In the first stanza he orders to ‘go and catch a falling star.’ Next to have a child after eating a ‘mandrake
roote’ which contains a false belief in Donne’s time. And next another mythical belief which is that
devil’s foot is cleft. Furthermore he challenges the reader to teach him to hear mermaids singing which
is again impossible. As we all know mermaids sea fairies and they were used as mythical figures in
ancient stories.

Second stanza further suggests that a seeker could ‘ride ten thousand days and nights’ till his hair grows
white without finding a true woman. And again in the third stanza he confirms his cynical argument. The
poet accuses all women saying that they lack the ability to remain true to any man. There is a playful
tone in the whole poem with dramatic rhetorical questions. This poem can be viewed as a reaction to
the extreme purity in Courtly Love poetry.

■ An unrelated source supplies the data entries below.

(* ===== verification/Links.v ===== *)
(** * Intrusive circular lists (k_list.h)

    Link memory, the list operations of k_list.h, and the refinement that
    makes the rest of the kernel readable: a family of disjoint circular
    lists in memory behaves like a family of sequences, insertion and
    removal being insertion and removal in one sequence.

    The operations work on any state with a link memory: [HasLinks] is that
    interface.  The kernel state implements it with the nodes of tasks and
    objects, the timer service with the nodes of timers. *)

From stdpp Require Import functions.
From S2P Require Import Prelude.
From S2P Require Import Monad.

(** ** Link memory

    The [next] and [prev] fields of all [klist_t] in memory, one map per
    field, for nodes with addresses in [N].  A node absent from a map has a
    NULL or uninitialised link. *)
Record links (N : Type) `{Countable N} := mkL { k_next : gmap N N; k_prev : gmap N N }.
Arguments mkL {N _ _} _ _.
Arguments k_next {N _ _} _.
Arguments k_prev {N _ _} _.

(** States with a link memory. *)
Class HasLinks (S N : Type) `{Countable N} := mkHasLinks {
  links_of : S -> links N;
  with_links : links N -> S -> S;
  links_of_with l s : links_of (with_links l s) = l;
  with_links_with l l' s : with_links l (with_links l' s) = with_links l s;
}.

(** ** Operations *)

Section Ops.
Context {S N : Type} `{HasLinks S N}.

Definition put_links (l : links N) : st S unit := modify (with_links l).
Definition get_next (n : N) : st S N := l <- gets links_of ;; lift (k_next l !! n).
Definition get_prev (n : N) : st S N := l <- gets links_of ;; lift (k_prev l !! n).
Definition put_next (n v : N) : st S unit :=
  l <- gets links_of ;; put_links (mkL (<[n := v]> (k_next l)) (k_prev l)).
Definition put_prev (n v : N) : st S unit :=
  l <- gets links_of ;; put_links (mkL (k_next l) (<[n := v]> (k_prev l))).

Definition klist_init (list_head : N) : st S unit :=
  put_next list_head list_head ;;
  put_prev list_head list_head.

Definition is_klist_empty (list : N) : st S bool :=
  n <- get_next list ;; ret (bool_decide (n = list)).

Definition klist_insert (head element : N) : st S unit :=
  hp <- get_prev head ;;
  put_prev element hp ;;
  put_next element head ;;
  hp' <- get_prev head ;;
  put_next hp' element ;;
  put_prev head element.

Definition klist_add (head element : N) : st S unit :=
  put_prev element head ;;
  hn <- get_next head ;;
  put_next element hn ;;
  hn' <- get_next head ;;
  put_prev hn' element ;;
  put_next head element.

Definition klist_rm (element : N) : st S unit :=
  ep <- get_prev element ;;
  en <- get_next element ;;
  put_next ep en ;;
  en' <- get_next element ;;
  ep' <- get_prev element ;;
  put_prev en' ep'.

Definition klist_rm_init (element : N) : st S unit :=
  klist_rm element ;;
  put_prev element element ;;
  put_next element element.
Definition cpu_intrpt_save : M bool :=
  g <- gets gl ;; mod_gl (set_primask true) ;; ret (primask g).

Definition cpu_intrpt_restore (psr : bool) : M unit :=
  mod_gl (set_primask psr) ;;
  g <- gets gl ;;
  when (pendsv_taken g) PendSV_Handler.

(** Both request a context switch through ICSR. *)
Definition cpu_task_switch : M unit := mod_gl (set_pendsv true).
Definition cpu_intrpt_switch : M unit := mod_gl (set_pendsv true).

(** RHINO_CRITICAL_ENTER/EXIT (k_critical.h, statistics disabled). *)
Definition critical_enter : M bool := cpu_intrpt_save.
Definition critical_exit (psr : bool) : M unit := cpu_intrpt_restore psr.

(** ** Symbolic execution of kernel code *)
Lemma wp_put_links (l : lmem) (Q : unit -> kstate -> Prop) s :
  Q tt (mkK l (rq s) (tcbs s) (gl s) (ob s) (umem s)) -> wp (put_links l) Q s.
Proof. done. Qed.

Ltac wstep :=
  lazymatch goal with
  | |- wp (set_lm _) _ _ => red; cbn [set_lm]
  | |- wp (put_links _) _ _ => apply wp_put_links
  | |- wp (set_rq _) _ _ => red; cbn [set_rq]
  | |- wp (set_tcbs _) _ _ => red; cbn [set_tcbs]
  | |- wp (mod_gl _) _ _ => red; cbn [mod_gl]
  | |- wp (mod_ob _) _ _ => red; cbn [mod_ob]
  | |- wp (set_umem _) _ _ => red; cbn [set_umem]
  | |- _ => mstep
  end.
Ltac wsteps := repeat (wstep; cbn [links_of kstate_links lm rq tcbs gl ob umem]).

(** * The lists of the kernel

    The list operations on the kernel state: the link memory is [lm], the
    nodes are those of tasks and objects. *)

(** [krhino_list_entry(node, ktask_t, task_list)] and
    [krhino_list_entry(node, ktask_t, tick_list)]: the address of a list
    head is not inside a task. *)
Definition task_of (n : knode) : M tid :=
  match n with NTask t => ret t | _ => fault end.
Definition tick_task_of (n : knode) : M tid :=
  match n with NTick t => ret t | _ => fault end.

Song: Go and catch a falling star

BY JOHN DONNE

GO and catch a falling star,

Get with child a mandrake root,

Tell me where all past years are,

Or who cleft the devil's foot,

Teach me to hear mermaids singing,

Or to keep off envy's stinging,

And find

What wind

Serves to advance an honest mind.

If thou be'st born to strange sights,

Things invisible to see,

Ride ten thousand days and nights,

Till age snow white hairs on thee,

Thou, when thou return'st, wilt tell me,

All strange wonders that befell thee,


And swear,

No where

Lives a woman true and fair.

If thou find'st one, let me know,

Such a pilgrimage were sweet;

Yet do not, I would not go,

Though at next door we might meet,

Though she were true, when you met her,

And last, till you write your letter,

Yet she

Will be

False, ere I come, to two, or three.